▸ Exercise details
Output the entire listing without altering anything.

▸ Information given
(** Every file that [walk] lists is a file of the tree, found at the
    root it is listed under. *)
Lemma walk_lists_files (n : node) (top : list str) :
  well_formed n →
  Forall (λ entry, ∃ rel, entry.1.1 = top ++ rel
            ∧ ∀ file, file ∈ entry.2 →
                ∃ content, lookup_path (rel ++ [file]) n = Some (File content))
         (walk top n).
Proof.
  revert top. induction n as [content|es IH] using node_induction; intros top Hwf.
  { constructor. }
  inversion Hwf as [|? Hnd Hsub]; subst. cbn [walk]. constructor.
  - exists []. cbn [fst snd]. split; [by rewrite app_nil_r|].
    intros file [content Hin]%elem_of_files. exists content.
    cbn [app lookup_path]. by rewrite (lookup_entry_NoDup _ _ _ Hnd Hin).
  - assert (∀ es', es' ⊆ es →
      Forall (λ entry, ∃ rel, entry.1.1 = top ++ rel
                ∧ ∀ file, file ∈ entry.2 →
                    ∃ content, lookup_path (rel ++ [file]) (Dir es) = Some (File content))
        ((fix below (es0 : list (str * node)) :=
            match es0 with
            | [] => []
            | (name, x) :: es1 =>
                match x with
                | Dir _ => walk (top ++ [name]) x
                | File _ => []
                end ++ below es1
            end) es')) as Hbelow; [|by apply Hbelow].
    intros es'. induction es' as [|[name x] es' IHes']; intros Hsubset; [constructor|].
    apply Forall_app. split; [|apply IHes'; set_solver].
    destruct x as [content|es2]; [constructor|].
    assert ((name, Dir es2) ∈ es) as Hin by set_solver.
    rewrite Forall_forall in IH, Hsub.
    specialize (IH _ Hin (top ++ [name]) (Hsub _ Hin)). cbn [snd] in IH.
    eapply Forall_impl; [exact IH|]. cbn beta.
    intros entry (rel & Hroot & Hfiles). exists (name :: rel). split.
    + by rewrite Hroot, <- app_assoc.
    + intros file Hfile. destruct (Hfiles file Hfile) as [content Hc].
      exists content. cbn [app lookup_path].
      rewrite (lookup_entry_NoDup _ _ _ Hnd Hin). done.
Qed.

Lemma lookup_entry_elem_of (name : str) (x : node) (es : list (str * node)) :
  lookup_entry name es = Some x → (name, x) ∈ es.
Proof.
  induction es as [|[n y] es IH]; cbn [lookup_entry]; [done|].
  case_bool_decide as E.
  - intros [= ->]. subst. apply list_elem_of_here.
  - intros H. apply list_elem_of_further. by apply IH.
Qed.

Lemma well_formed_lookup_path (path : list str) (n x : node) :
  well_formed n → lookup_path path n = Some x → well_formed x.
Proof.
  revert n. induction path as [|name path IH]; intros n Hwf; cbn [lookup_path].
  - by intros [= <-].
  - destruct n as [|es]; [done|].
    destruct (lookup_entry name es) as [y|] eqn:E; [|done]. cbn.
    apply IH. inversion Hwf as [|? _ Hsub]; subst.
    rewrite Forall_forall in Hsub. apply (Hsub (name, y)).
    by apply lookup_entry_elem_of.
Qed.

Lemma zf_write_ok (fs : node) (path : list str) (name content : str)
    (ct : option compression) (zf : ZipFile) :
  read_file path fs = Ok content →
  zf_write fs path name ct zf
  = Ok (mkZipFile (zf_compression zf)
          (infolist zf ++ [mkZipEntry name (default (zf_compression zf) ct) content])).
Proof. intros H. unfold zf_write. by rewrite H. Qed.

(** The files of one directory, lines 205-210. *)
Lemma zip_directory (fs : node) (root : list str) (fls : list str) (zf : ZipFile) :
  (∃ rel, root = u "epub" :: rel) →
  (∀ file, file ∈ fls → ∃ content, lookup_path (root ++ [file]) fs = Some (File content)) →
  ∃ new,
    foldM (λ zf file,
             if bool_decide (file = u "mimetype") then Ok zf
             else zf_write fs (root ++ [file]) (relpath (root ++ [file]) [u "epub"]) None zf)
          zf fls
    = Ok (mkZipFile (zf_compression zf) (infolist zf ++ new))
    ∧ Forall2 (member_of fs (zf_compression zf))
        ((λ file, root ++ [file])
           <$> List.filter (λ file, negb (bool_decide (file = u "mimetype"))) fls)
        new.
Proof.
  intros [rel ->] Hfiles. revert zf.
  induction fls as [|file fls IH]; intros zf; cbn [foldM List.filter].
  - exists []. rewrite app_nil_r. split; [by destruct zf|constructor].
  - assert (∀ f, f ∈ fls →
              ∃ content, lookup_path ((u "epub" :: rel) ++ [f]) fs = Some (File content))
      as Hrest by (intros f Hf; apply Hfiles; by apply list_elem_of_further).
    specialize (IH Hrest). case_bool_decide as Hm; cbn [negb].
    + rewrite bind_Ok. apply IH.
    + destruct (Hfiles file (list_elem_of_here _ _)) as [content Hc].
      rewrite (zf_write_ok _ _ _ content) by (unfold read_file; by rewrite Hc).
      rewrite bind_Ok.
      edestruct IH as (new & -> & Hnew).
      cbn [zf_compression infolist default] in *.
      eexists (_ :: new). rewrite <- app_assoc. split; [done|].
      cbn [fmap list_fmap]. constructor; [|done].
      split_and!; cbn [arcname compress_type data].
      * exists (rel ++ [file]). split; [done|]. unfold relpath. done.
      * done.
      * unfold read_file. by rewrite Hc.
Qed.

(** The directories [os.walk] goes through, lines 204-210. *)
Lemma zip_walk (fs : node) (entries : list (list str * list str * list str))
    (zf : ZipFile) :
  Forall (λ entry,
            (∃ rel, entry.1.1 = u "epub" :: rel)
            ∧ ∀ file, file ∈ entry.2 →
                ∃ content, lookup_path (entry.1.1 ++ [file]) fs = Some (File content))
         entries →
  ∃ new,
    foldM (λ zf entry,
             foldM (λ zf file,
                      if bool_decide (file = u "mimetype") then Ok zf
                      else zf_write fs (entry.1.1 ++ [file])
                             (relpath (entry.1.1 ++ [file]) [u "epub"]) None zf)
                   zf entry.2)
          zf entries
    = Ok (mkZipFile (zf_compression zf) (infolist zf ++ new))
    ∧ Forall2 (member_of fs (zf_compression zf))
        (flat_map (λ entry,
                     (λ file, entry.1.1 ++ [file])
                       <$> List.filter (λ file, negb (bool_decide (file = u "mimetype")))
                             entry.2)
                  entries)
        new.
Proof.
  intros Hall. revert zf.
  induction Hall as [|entry entries [Hroot Hfiles] _ IH]; intros zf; cbn [foldM flat_map].
  - exists []. rewrite app_nil_r. split; [by destruct zf|constructor].
  - destruct (zip_directory fs entry.1.1 entry.2 zf Hroot Hfiles) as (new1 & -> & H1).
    rewrite bind_Ok.
    destruct (IH (mkZipFile (zf_compression zf) (infolist zf ++ new1)))
      as (new2 & -> & H2).
    cbn [zf_compression infolist] in *.
    exists (new1 ++ new2). rewrite <- app_assoc. split; [done|].
    by apply Forall2_app.
Qed.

▸ Answer to this problem
(** Every file that [walk] lists is a file of the tree, found at the
    root it is listed under. *)
Lemma walk_lists_files (n : node) (top : list str) :
  well_formed n →
  Forall (λ entry, ∃ rel, entry.1.1 = top ++ rel
            ∧ ∀ file, file ∈ entry.2 →
                ∃ content, lookup_path (rel ++ [file]) n = Some (File content))
         (walk top n).
Proof.
  revert top. induction n as [content|es IH] using node_induction; intros top Hwf.
  { constructor. }
  inversion Hwf as [|? Hnd Hsub]; subst. cbn [walk]. constructor.
  - exists []. cbn [fst snd]. split; [by rewrite app_nil_r|].
    intros file [content Hin]%elem_of_files. exists content.
    cbn [app lookup_path]. by rewrite (lookup_entry_NoDup _ _ _ Hnd Hin).
  - assert (∀ es', es' ⊆ es →
      Forall (λ entry, ∃ rel, entry.1.1 = top ++ rel
                ∧ ∀ file, file ∈ entry.2 →
                    ∃ content, lookup_path (rel ++ [file]) (Dir es) = Some (File content))
        ((fix below (es0 : list (str * node)) :=
            match es0 with
            | [] => []
            | (name, x) :: es1 =>
                match x with
                | Dir _ => walk (top ++ [name]) x
                | File _ => []
                end ++ below es1
            end) es')) as Hbelow; [|by apply Hbelow].
    intros es'. induction es' as [|[name x] es' IHes']; intros Hsubset; [constructor|].
    apply Forall_app. split; [|apply IHes'; set_solver].
    destruct x as [content|es2]; [constructor|].
    assert ((name, Dir es2) ∈ es) as Hin by set_solver.
    rewrite Forall_forall in IH, Hsub.
    specialize (IH _ Hin (top ++ [name]) (Hsub _ Hin)). cbn [snd] in IH.
    eapply Forall_impl; [exact IH|]. cbn beta.
    intros entry (rel & Hroot & Hfiles). exists (name :: rel). split.
    + by rewrite Hroot, <- app_assoc.
    + intros file Hfile. destruct (Hfiles file Hfile) as [content Hc].
      exists content. cbn [app lookup_path].
      rewrite (lookup_entry_NoDup _ _ _ Hnd Hin). done.
Qed.

Lemma lookup_entry_elem_of (name : str) (x : node) (es : list (str * node)) :
  lookup_entry name es = Some x → (name, x) ∈ es.
Proof.
  induction es as [|[n y] es IH]; cbn [lookup_entry]; [done|].
  case_bool_decide as E.
  - intros [= ->]. subst. apply list_elem_of_here.
  - intros H. apply list_elem_of_further. by apply IH.
Qed.

Lemma well_formed_lookup_path (path : list str) (n x : node) :
  well_formed n → lookup_path path n = Some x → well_formed x.
Proof.
  revert n. induction path as [|name path IH]; intros n Hwf; cbn [lookup_path].
  - by intros [= <-].
  - destruct n as [|es]; [done|].
    destruct (lookup_entry name es) as [y|] eqn:E; [|done]. cbn.
    apply IH. inversion Hwf as [|? _ Hsub]; subst.
    rewrite Forall_forall in Hsub. apply (Hsub (name, y)).
    by apply lookup_entry_elem_of.
Qed.

Lemma zf_write_ok (fs : node) (path : list str) (name content : str)
    (ct : option compression) (zf : ZipFile) :
  read_file path fs = Ok content →
  zf_write fs path name ct zf
  = Ok (mkZipFile (zf_compression zf)
          (infolist zf ++ [mkZipEntry name (default (zf_compression zf) ct) content])).
Proof. intros H. unfold zf_write. by rewrite H. Qed.

(** The files of one directory, lines 205-210. *)
Lemma zip_directory (fs : node) (root : list str) (fls : list str) (zf : ZipFile) :
  (∃ rel, root = u "epub" :: rel) →
  (∀ file, file ∈ fls → ∃ content, lookup_path (root ++ [file]) fs = Some (File content)) →
  ∃ new,
    foldM (λ zf file,
             if bool_decide (file = u "mimetype") then Ok zf
             else zf_write fs (root ++ [file]) (relpath (root ++ [file]) [u "epub"]) None zf)
          zf fls
    = Ok (mkZipFile (zf_compression zf) (infolist zf ++ new))
    ∧ Forall2 (member_of fs (zf_compression zf))
        ((λ file, root ++ [file])
           <$> List.filter (λ file, negb (bool_decide (file = u "mimetype"))) fls)
        new.
Proof.
  intros [rel ->] Hfiles. revert zf.
  induction fls as [|file fls IH]; intros zf; cbn [foldM List.filter].
  - exists []. rewrite app_nil_r. split; [by destruct zf|constructor].
  - assert (∀ f, f ∈ fls →
              ∃ content, lookup_path ((u "epub" :: rel) ++ [f]) fs = Some (File content))
      as Hrest by (intros f Hf; apply Hfiles; by apply list_elem_of_further).
    specialize (IH Hrest). case_bool_decide as Hm; cbn [negb].
    + rewrite bind_Ok. apply IH.
    + destruct (Hfiles file (list_elem_of_here _ _)) as [content Hc].
      rewrite (zf_write_ok _ _ _ content) by (unfold read_file; by rewrite Hc).
      rewrite bind_Ok.
      edestruct IH as (new & -> & Hnew).
      cbn [zf_compression infolist default] in *.
      eexists (_ :: new). rewrite <- app_assoc. split; [done|].
      cbn [fmap list_fmap]. constructor; [|done].
      split_and!; cbn [arcname compress_type data].
      * exists (rel ++ [file]). split; [done|]. unfold relpath. done.
      * done.
      * unfold read_file. by rewrite Hc.
Qed.

(** The directories [os.walk] goes through, lines 204-210. *)
Lemma zip_walk (fs : node) (entries : list (list str * list str * list str))
    (zf : ZipFile) :
  Forall (λ entry,
            (∃ rel, entry.1.1 = u "epub" :: rel)
            ∧ ∀ file, file ∈ entry.2 →
                ∃ content, lookup_path (entry.1.1 ++ [file]) fs = Some (File content))
         entries →
  ∃ new,
    foldM (λ zf entry,
             foldM (λ zf file,
                      if bool_decide (file = u "mimetype") then Ok zf
                      else zf_write fs (entry.1.1 ++ [file])
                             (relpath (entry.1.1 ++ [file]) [u "epub"]) None zf)
                   zf entry.2)
          zf entries
    = Ok (mkZipFile (zf_compression zf) (infolist zf ++ new))
    ∧ Forall2 (member_of fs (zf_compression zf))
        (flat_map (λ entry,
                     (λ file, entry.1.1 ++ [file])
                       <$> List.filter (λ file, negb (bool_decide (file = u "mimetype")))
                             entry.2)
                  entries)
        new.
Proof.
  intros Hall. revert zf.
  induction Hall as [|entry entries [Hroot Hfiles] _ IH]; intros zf; cbn [foldM flat_map].
  - exists []. rewrite app_nil_r. split; [by destruct zf|constructor].
  - destruct (zip_directory fs entry.1.1 entry.2 zf Hroot Hfiles) as (new1 & -> & H1).
    rewrite bind_Ok.
    destruct (IH (mkZipFile (zf_compression zf) (infolist zf ++ new1)))
      as (new2 & -> & H2).
    cbn [zf_compression infolist] in *.
    exists (new1 ++ new2). rewrite <- app_assoc. split; [done|].
    by apply Forall2_app.
Qed.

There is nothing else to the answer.